ABOUT THIS TASK
Nothing but the lines from the start of the entries through the line containing "actuator makes, how" should appear in the answer, each given exactly.

INPUT DATA
=-=-=
(* ===== verification/ReserveProps.v ===== *)
(** Theorems about the reserve and the calls the fleet makes to EC2: when a
    host stops into the reserve and what it comes back as, which calls the
    actuator makes, how a Spot request ends, and how long refused pools cool. *)

From S2P Require Import Prelude Capacity Catalog GoLib Billing Policy Placement Offers Cover Fleet Hosts HostSql Cooldowns Sessions Actuator Machines Reconcile Launcher HostProps.

(** ** Opening a session *)

(** The phase a session leaves its host in: a host that joins or comes back
    serves, or prepares to stop while it has a reserve mode; any other stays. *)
Definition session_phase (h : HostRow) (open : SessionOpen) : Phase :=
  if comes_back h (resumeOutcome h open) || (hr_phase h == PhaseJoining)
  then if is_set (hr_reserve_mode h) then PhasePreparing else PhaseReady
  else hr_phase h.

Lemma state_kept h open now : hr_state (settled_row h open now) = hr_state h.
Proof.
  unfold settled_row, rejoined, record_outcome, move. destruct (resumeOutcome h open), (comes_back h _), (is_set (hr_reserve_mode h)), (_ == PhaseJoining);
    cbn [orb andb]; try done; destruct (_ == PhaseResuming); by destruct h.
Qed.

Lemma session_phase_opened h open now : hr_phase (opened_row (settled_row h open now) open now) = session_phase h open.
Proof.
  unfold session_phase, settled_row. cbv zeta.
  assert (HO : forall x, hr_phase (opened_row x open now) = if hr_phase x == PhaseJoining then PhaseReady else hr_phase x).
  { intros x. unfold opened_row. destruct (bool_decide_reflect (hr_phase x = PhaseJoining)); by destruct x. }
  rewrite HO. clear HO.
  assert (HR : hr_phase (rejoined h (resumeOutcome h open) now) = PhaseJoining).
  { unfold rejoined, move. cbv zeta. by rewrite phase_end_stop, phase_to. }
  destruct (comes_back h (resumeOutcome h open)), (is_set (hr_reserve_mode h)); cbn [orb andb].
  - unfold move. by rewrite phase_to.
  - by rewrite HR.
  - destruct (bool_decide_reflect (hr_phase h = PhaseJoining)) as [E|E].
    + cbn [andb]. unfold move. by rewrite phase_to.
    + cbn [andb]. by rewrite bool_decide_eq_false_2.
  - rewrite andb_false_r. by destruct (bool_decide_reflect (hr_phase h = PhaseJoining)).
Qed.

(** ** Calls *)

(** What the actuator may ask of EC2 for a claimed row and the instance EC2
    lists. [CallTerminate] is the whole of [terminate], whose requests to EC2
    [endSpotRequest_ends] is about. An instance without a launch time hibernates:
    the code then has no start to wait after. *)
Definition allowed (clock : Z) (h : HostRow) (i : option Instance) (active : bool) (id : HostID) (c : ec2_call) : bool :=
  match c, i with
  | CallStart k, Some i => (k =? id) && (hr_phase h == PhaseResuming) && (in_State i == InstanceStopped) && negb active
  | CallTerminate k, Some i => (k =? id) && (hr_phase h == PhaseTerminating) && negb (ending i)
  | CallStop k kind, Some i =>
      (k =? id) && (hr_phase h == PhaseStopping) && (negb (in_Spot i) || is_set (hr_spot_request_id h)) &&
      match kind with
      | StopForced =>
          (in_State i == InstanceStopping) &&
          match hr_stop_requested_at h with
          | Some first => time_sub clock (default first (hr_force_stop_at h)) >? providerDeadline
          | None => false
          end
      | StopHibernate =>
          (in_State i == InstanceRunning) && hibernates_on_stop h i &&
          match in_LaunchTime i with Some l => time_sub clock l >=? hibernateAfterStart | None => true end
      | StopPlain => in_State i == InstanceRunning
      end &&
      match kind, hr_stop_requested_at h with
      | StopForced, _ | _, None => true
      | _, Some first => time_sub clock first >=? stopSettle
      end
  | _, None => false
  end.

Section Calls.
Context (answer : ec2_call -> option aws_error) (owner : HostRow -> string) (cooldown clock now : Z).

(** The calls an action adds. *)
Definition adds (s : act_state) (o : outcome) (calls : list ec2_call) : Prop := ac_calls o.1 = ac_calls s ++ calls.

Lemma recordStop_adds id h ev forced s : adds s (recordStop now id h ev forced s) [].
Proof. destruct s. unfold adds. by rewrite app_nil_r. Qed.
Lemma recordStart_adds id h s : adds s (recordStart id h s) [].
Proof. destruct s. unfold adds. by rewrite app_nil_r. Qed.
Lemma move_and_cool_calls f h refusal s : ac_calls (move_and_cool owner cooldown now f h refusal s) = ac_calls s.
Proof. unfold move_and_cool. destruct (_ =? 0); by destruct s. Qed.
Lemma retireReserve_adds id h message refusal s : adds s (retireReserve owner cooldown now id h message refusal s) [].
Proof. etrans; [exact (move_and_cool_calls _ _ _ _)|by rewrite app_nil_r]. Qed.
Lemma refuseStart_adds id h e s : adds s (refuseStart owner cooldown now id h e s) [].
Proof. etrans; [exact (move_and_cool_calls _ _ _ _)|by rewrite app_nil_r]. Qed.
Lemma stopRefused_adds id h e s : adds s (stopRefused owner cooldown now id h e s) [].
Proof. unfold stopRefused. destruct (transientAWS e); [unfold adds; by rewrite app_nil_r|]. apply retireReserve_adds. Qed.
Lemma reserveStopped_adds id h reason active s : adds s (reserveStopped now id h reason active s) [].
Proof. unfold adds, reserveStopped. rewrite app_nil_r. destruct active; by destruct s. Qed.

(** After a call, the actions that make none. *)
Lemma adds_call s o c l : adds (s <| ac_calls := ac_calls s ++ [c] |>) o l -> adds s o (c :: l).
Proof. unfold adds. intros ->. exact (eq_sym (app_assoc (ac_calls s) [c] l)). Qed.
Lemma adds_count_stopped s o n l : adds (s <| ac_Stopped := n |>) o l -> adds s o l.
Proof. by destruct s. Qed.
Lemma adds_count_started s o n l : adds (s <| ac_Started := n |>) o l -> adds s o l.
Proof. by destruct s. Qed.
=-=-=
RESULT OF THE TASK
(* ===== verification/ReserveProps.v ===== *)
(** Theorems about the reserve and the calls the fleet makes to EC2: when a
    host stops into the reserve and what it comes back as, which calls the
    actuator makes, how a Spot request ends, and how long refused pools cool. *)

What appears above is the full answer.